Deep vein thrombosis (DVT) and pulmonary embolism (PE) after TKA are not common in Asian patients unlike in their Western counterparts in whom DVT and PE are two major complications after TKA54,55). In a meta-analysis of Asian populations, Kanchanabat et al.54) reported that the overall incidence of DVT, proximal DVT, symptomatic DVT, and symptomatic PE after TKA was 42.5%, 8.7%, 2.7%, and 0.5%, respectively. Regarding the incidence according to nations, postoperative DVT occurred in 11.8% in Southeast Asian countries, in 11.0% in Japan, in 7.5% in Korea, in 5.6% in China. Lee et al.55) documented the incidence of overall DVT after TKA as 40.8%, proximal DVT as 5.8%, distal DVT as 26.6%, symptomatic DVT as 1.9%, and symptomatic PE as 0.01%. Even without chemoprophylaxis, symptomatic PE and proximal DVT after TKA are not as common in Asians as in the Western populations54,55). Therefore, considering the significantly low risk of symptomatic DVT and the increased risk of drug-induced bleeding, chemoprophylaxis after TKA may need to be prescribed to high-risk patients only unlike in Western countries where chemoprophylaxis is the standard of care after TKA in all patients.
6. Revision Rate and Survivorship
Based on a review of more than 10-year follow-up studies published since 2000, the revision rate after primary TKA was relatively low in Korean patients than in Western patients: 3.1% vs. 5.6% at 10 years after surgery and 4.2% vs. 6.8% at 15 years after surgery. However, there was no notable difference with regard to survivorship between Korean and Western patients: the 10-year and 15-year survivorships were 94.7% and 86.5%, respectively, among Koreans and 94.8% and 87.5%, respectively, among Westerners (Table 4).

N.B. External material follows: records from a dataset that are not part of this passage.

(* ===== verification/Tpm.v ===== *)
(** * Measured boot ([kernel_common/src/tpm.rs])

    The event log is a fixed array with a count; a PCR is replayed from it by
    hashing. *)

From S2P Require Import Prelude Crypto.

Definition MAX_TPM_EVENTS : nat := 16.

Record TcgEvent := mkEvent {
  pcr_index : Z; event_type : Z; ev_digest : bytes; event_data_len : Z; event_data : bytes }.

Definition event_empty : TcgEvent := mkEvent 0 0 (replicate 32 0) 0 (replicate 32 0).

(** [TcgEvent::new]; [None] is a panic. *)
Definition event_new (pcr ty : Z) (digest data : bytes) : option TcgEvent :=
  let copy_len := Nat.min (length data) 32 in
  buf ← wslice (replicate 32 0) 0 (take copy_len data);
  Some (mkEvent pcr ty digest (u16 (Z.of_nat copy_len)) buf).

Record TcgEventLog := mkLog { magic : bytes; count : Z; events : list TcgEvent }.

(** ["TCGLOG2\0"] *)
Definition TPM_LOG_MAGIC : bytes := [84; 67; 71; 76; 79; 71; 50; 0].
Definition log_new : TcgEventLog := mkLog TPM_LOG_MAGIC 0 (replicate MAX_TPM_EVENTS event_empty).

Definition record (l : TcgEventLog) (pcr ty : Z) (digest data : bytes) : option (TcgEventLog * bool) :=
  if (MAX_TPM_EVENTS <=? Z.to_nat (count l))%nat then Some (l, false) else
  e ← event_new pcr ty digest data;
  evs ← wbyte (events l) (Z.to_nat (count l)) e;
  Some (mkLog (magic l) (u32 (count l + 1)) evs, true).

(** [PCR_new = SHA256(PCR_old || event.digest)], with the streaming hasher. *)
Definition extend (pcr digest : bytes) : option bytes :=
  h ← update sha_new pcr;
  h ← update h digest;
  finalize h.

Definition compute_pcr (l : TcgEventLog) (idx : Z) : option bytes :=
  foldM (fun pcr i =>
    event ← events l !! i;
    if pcr_index event =? idx then extend pcr (ev_digest event) else Some pcr)
    (replicate 32 0) (seq 0 (Z.to_nat (count l))).

(** ** The log and its replay *)

Definition log_ok (l : TcgEventLog) : Prop :=
  length (events l) = MAX_TPM_EVENTS /\ 0 <= count l <= Z.of_nat MAX_TPM_EVENTS.

(** The events recorded so far. *)
Definition recorded_events (l : TcgEventLog) : list TcgEvent := take (Z.to_nat (count l)) (events l).

(** The PCR a list of measurements gives, by the one-shot hash. *)
Definition replay (idx : Z) (evs : list TcgEvent) : bytes :=
  foldl (fun pcr e => if pcr_index e =? idx then sha256_ref (pcr ++ ev_digest e) else pcr) (replicate 32 0) evs.

Lemma extend_spec pcr d : extend pcr d = Some (sha256_ref (pcr ++ d)).
Proof. apply two_updates. Qed.

Lemma compute_pcr_spec l idx : log_ok l -> compute_pcr l idx = Some (replay idx (recorded_events l)).
Proof.
  intros [Hlen Hc]. unfold compute_pcr, replay, recorded_events, MAX_TPM_EVENTS in *.
  assert (Z.to_nat (count l) <= length (events l))%nat as Hle by lia. revert Hle.
  generalize (Z.to_nat (count l)). intros n. induction n as [|n IH]; intros Hle; [done|].
  rewrite seq_S, foldM_app, IH by lia. cbn [mbind option_bind foldM].
  destruct (lookup_lt_is_Some_2 (events l) n ltac:(lia)) as [e He]. cbn [Nat.add]. rewrite He. cbn [mbind option_bind].
  rewrite (take_S_r _ _ _ He), foldl_app. cbn [foldl]. destruct (pcr_index e =? idx); [by rewrite extend_spec|done].
Qed.

Lemma event_new_spec pcr ty d data : exists e, event_new pcr ty d data = Some e /\ pcr_index e = pcr /\ event_type e = ty /\ ev_digest e = d /\
  take (Z.to_nat (event_data_len e)) (event_data e) = take 32 data.
Proof.
  unfold event_new. set (n := Nat.min (length data) 32).
  destruct (wslice_is_Some (replicate 32 0) 0 (take n data)) as [b Hb]; [rewrite length_take, length_replicate; lia|].
  rewrite Hb. cbn [mbind option_bind]. eexists. split; [done|]. cbn. split_and!; [done..|].
  rewrite wrap_small by (red; lia). rewrite Nat2Z.id. apply wslice_Some in Hb as [_ ->]. rewrite take_0. cbn [app].
  rewrite take_app_le by (rewrite length_take; lia). rewrite take_take, Nat.min_id.
  destruct (Nat.le_gt_cases (length data) 32); [by rewrite !take_ge by lia|]. f_equal. lia.
Qed.

(** Measured boot.  A full log refuses a measurement and does not change; a
    log with room appends exactly the measurement.  Replaying a PCR never panics
    and is the iterated hash of the digests recorded for it, so a measurement
    extends its own PCR by one hash and leaves every other PCR as it was. *)
Theorem measure_extends l pcr ty d data :
  log_ok l ->
  exists l' ok, record l pcr ty d data = Some (l', ok) /\ log_ok l' /\
    (ok = false <-> count l = Z.of_nat MAX_TPM_EVENTS) /\
    (ok = false -> l' = l) /\
    (ok = true -> exists e, recorded_events l' = recorded_events l ++ [e] /\
       pcr_index e = pcr /\ event_type e = ty /\ ev_digest e = d /\
       take (Z.to_nat (event_data_len e)) (event_data e) = take 32 data) /\
    forall idx, exists old, compute_pcr l idx = Some old /\
      compute_pcr l' idx = Some (if ok && (pcr =? idx) then sha256_ref (old ++ d) else old).
Proof.
  intros Hok. pose proof Hok as [Hlen Hc]. unfold record. unfold MAX_TPM_EVENTS in *.
  destruct (Nat.leb_spec 16 (Z.to_nat (count l))) as [Hfull|Hroom].
  - exists l, false. split_and!; [done|done|split; [lia|done]|done|done|].
    intros idx. eexists. split; by apply compute_pcr_spec.
  - destruct (event_new_spec pcr ty d data) as (e & -> & Hp & Ht & Hd & Hdata). cbn [mbind option_bind].
    unfold wbyte. rewrite decide_True by lia. cbn [mbind option_bind].
    set (l' := mkLog _ _ _). exists l', true.
    assert (count l' = count l + 1) as Hc' by (unfold l'; cbn; rewrite wrap_small; [done|red; lia]).
    assert (log_ok l') as Hok' by (split; [unfold l'; cbn; by rewrite length_insert|unfold MAX_TPM_EVENTS; lia]).
    assert (recorded_events l' = recorded_events l ++ [e]) as Hrec.
    { unfold recorded_events. rewrite Hc'. replace (Z.to_nat (count l + 1)) with (S (Z.to_nat (count l))) by lia.
      unfold l'. cbn [events]. rewrite (take_S_r _ _ e) by (apply list_lookup_insert_eq; lia).
      by rewrite take_insert_ge by lia. }
    split_and!; [done|done|split; [done|lia]|done|by exists e|].
    intros idx. eexists. split; [by apply compute_pcr_spec|]. rewrite compute_pcr_spec, Hrec by done.
    unfold replay. rewrite foldl_app. cbn [foldl andb]. rewrite Hp, Hd. by destruct (pcr =? idx).
Qed.

Lemma measure_witness :
  log_ok log_new /\
  exists l' ok, record log_new 9 13 (replicate 32 7) [1; 2] = Some (l', ok) /\ log_ok l' /\
    (ok = false <-> count log_new = Z.of_nat MAX_TPM_EVENTS) /\
    (ok = false -> l' = log_new) /\
    (ok = true -> exists e, recorded_events l' = recorded_events log_new ++ [e] /\
       pcr_index e = 9 /\ event_type e = 13 /\ ev_digest e = replicate 32 7 /\
       take (Z.to_nat (event_data_len e)) (event_data e) = take 32 [1; 2]) /\
    forall idx, exists old, compute_pcr log_new idx = Some old /\
      compute_pcr l' idx = Some (if ok && (9 =? idx) then sha256_ref (old ++ replicate 32 7) else old).
Proof.
  assert (log_ok log_new) as H by (split; [reflexivity|unfold MAX_TPM_EVENTS; cbn; lia]).
  split; [exact H|exact (measure_extends log_new 9 13 (replicate 32 7) [1; 2] H)].
Defined.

Table 4. Revision Rate and Suvivorship of Total Knee Arthroplasty.
Conclusions
Our review of studies shows clinical outcomes of TKA in Korean patients are comparable to those in Western counterparts: there was no remarkable difference between races at least with respect to clinical results. However, most of the contemporary knee prostheses implanted in Korean patients are designed to accommodate Western patients' anatomical characteristics, which may result in component overhang or underhang, eventually compromising implant stability and clinical results. In addition, the introduction of high-flexion knee designs for improved patient satisfaction in Korea where high-flexion positions are frequently unavoidable during daily activities may be associated with component loosening. Considering that Koreans have smaller stature/bone structure and condylar aspect ratio than Westerners and most TKA patients are female, it may be advisable to utilize gender-specific knee designs. With regard to the postoperative complication and revision rates, no significant difference was found between Koreans and Westerners, but DVT and PE were remarkably less common in Koreans. In light of this review, we suggest further research and interest in physical characteristics of Korean TKA patients are necessary.
Footnotes
Conflict of Interest: No potential conflict of interest relevant to this article was re-ported.